**EXTRACTED RECORDS:**
▬▬▬

(* ===== verification/CoordStepDown.v ===== *)
(** * Stepping down

    A coordinator that hears from a node of higher priority gives up: it keeps only what has already
    been dispatched, and from then on takes that node for the active coordinator.

    Sources: coordinator/coordinating.go, coordinator/state_machine.go. *)

From S2P Require Import Prelude StateMachine Identity Selection DependencyTracker StateVisibility Grapher StateView.
From S2P Require Import TxTypes CoordTypes World TxActions TxMachine TxPropagation DispatchLoop Sample.
From S2P Require Import CoordWorld CoordActions CoordEndorse CoordMachine CoordSample CoordInvariants CoordWf CoordRuns.
Open Scope list_scope.

(** ** Cleaning up *)

(** What stays with a coordinator that has stepped down. *)
Definition retainedStates : list State := [State_Dispatched; State_Confirmed; State_Reverted].

Definition retained (txs : gmap N coordinatorTransaction) : gmap N coordinatorTransaction :=
  filter (fun kv => currentState (stateMachine kv.2) ∈ retainedStates) txs.

Section CleanUp.
Context `{Env, CoordEnv}.

Lemma elem_of_rangeTransactions w id : id ∈ rangeTransactions w <-> id ∈ dom (transactionsByID w).
Proof.
  unfold rangeTransactions. rewrite cenv_rangeTransactions_perm, list_elem_of_fmap. split.
  - intros ([k t] & -> & Ht%elem_of_map_to_list). simpl. apply elem_of_dom. eauto.
  - intros [t Ht]%elem_of_dom. exists (id, t). split; [done|]. by apply elem_of_map_to_list.
Qed.

Lemma elem_of_txInStates w states id t :
  transactionsByID w !! id = Some t -> txInStates w states id = bool_decide (currentState (stateMachine t) ∈ states).
Proof. intros Ht. unfold txInStates, getCoordinatorTransactionState. by rewrite Ht. Qed.

Lemma elem_of_getTransactionsNotInStates w states id :
  id ∈ getTransactionsNotInStates w states <->
  exists t, transactionsByID w !! id = Some t /\ currentState (stateMachine t) ∉ states.
Proof.
  unfold getTransactionsNotInStates. rewrite list_elem_of_In, filter_In, <- list_elem_of_In, elem_of_rangeTransactions, elem_of_dom.
  split.
  - intros [[t Ht] Hn]. exists t. split; [done|]. rewrite (elem_of_txInStates _ _ _ t Ht) in Hn. by case_bool_decide.
  - intros (t & Ht & Hn). split; [by exists t|]. rewrite (elem_of_txInStates _ _ _ t Ht). by rewrite bool_decide_false.
Qed.

Lemma elem_of_getTransactionsInStates w states id :
  id ∈ getTransactionsInStates w states <->
  exists t, transactionsByID w !! id = Some t /\ currentState (stateMachine t) ∈ states.
Proof.
  unfold getTransactionsInStates. rewrite list_elem_of_In, filter_In, <- list_elem_of_In, elem_of_rangeTransactions, elem_of_dom.
  split.
  - intros [[t Ht] Hn]. exists t. split; [done|]. rewrite (elem_of_txInStates _ _ _ t Ht) in Hn. by case_bool_decide.
  - intros (t & Ht & Hn). split; [by exists t|]. rewrite (elem_of_txInStates _ _ _ t Ht). by rewrite bool_decide_true.
Qed.

(** The coordinator's own fields that cleaning up leaves alone, besides the pool and the slot. *)
Record tidied (c c' : Coord) : Prop := MkTidied {
  tidied_stays : stays c c';
  tidied_active : co_currentActiveCoordinator c' = co_currentActiveCoordinator c;
  tidied_priorities : c_coordinatorPriorityList (w_c (co_w c')) = c_coordinatorPriorityList (w_c (co_w c));
  tidied_loop : co_dispatchLoop c' = co_dispatchLoop c
}.

#[export] Instance tidied_preorder : PreOrder tidied.
Proof. split; [by intros c|]. intros c1 c2 c3 [] []. split; try congruence. by etrans. Qed.

Lemma cleanUpAll_mem ids c :
  exists c', for_each ids cleanUpTransaction c = (c', Ok tt) /\ tidied c c' /\
    forall j, transactionsByID (co_w c') !! j = if bool_decide (j ∈ ids) then None else transactionsByID (co_w c) !! j.
Proof.
  revert c. induction ids as [|id ids IH]; intros c.
  - exists c. split_and!; [done|done|]. intros j. by rewrite bool_decide_false by set_solver.
  - simpl. destruct (cleanUpTransaction_mem id c) as (w' & Hc & Ht & Hl & Hf). rewrite (bind_ok _ _ _ _ _ Hc).
    set (c1 := match transactionsByID (co_w c) !! id with Some _ => _ | None => c end).
    assert (H1 : tidied c c1 /\ transactionsByID (co_w c1) = delete id (transactionsByID (co_w c))).
    { subst c1. destruct (transactionsByID (co_w c) !! id) eqn:Hid; [|by rewrite delete_id].
      split; [|done]. split; simpl; rewrite ?Hf; try done. split; simpl; by rewrite ?Hf. }
    destruct H1 as [H1 Ht1]. destruct (IH c1) as (c2 & Hc2 & H2 & Hj). exists c2. split_and!; [done|by etrans|].
    intros j. rewrite Hj, Ht1. destruct (decide (j = id)) as [->|Hne].
    + rewrite lookup_delete_eq, (bool_decide_true (id ∈ id :: ids)) by set_solver. by destruct (bool_decide _).
    + rewrite lookup_delete_ne by done. destruct (decide (j ∈ ids)).
      * by rewrite !bool_decide_true by set_solver.
      * by rewrite !bool_decide_false by set_solver.
Qed.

▬▬▬

From the records above, pick out and copy each line holding the word "Some".

**EXERCISE OUTPUT:**
  transactionsByID w !! id = Some t -> txInStates w states id = bool_decide (currentState (stateMachine t) ∈ states).
  exists t, transactionsByID w !! id = Some t /\ currentState (stateMachine t) ∉ states.
  exists t, transactionsByID w !! id = Some t /\ currentState (stateMachine t) ∈ states.
    set (c1 := match transactionsByID (co_w c) !! id with Some _ => _ | None => c end).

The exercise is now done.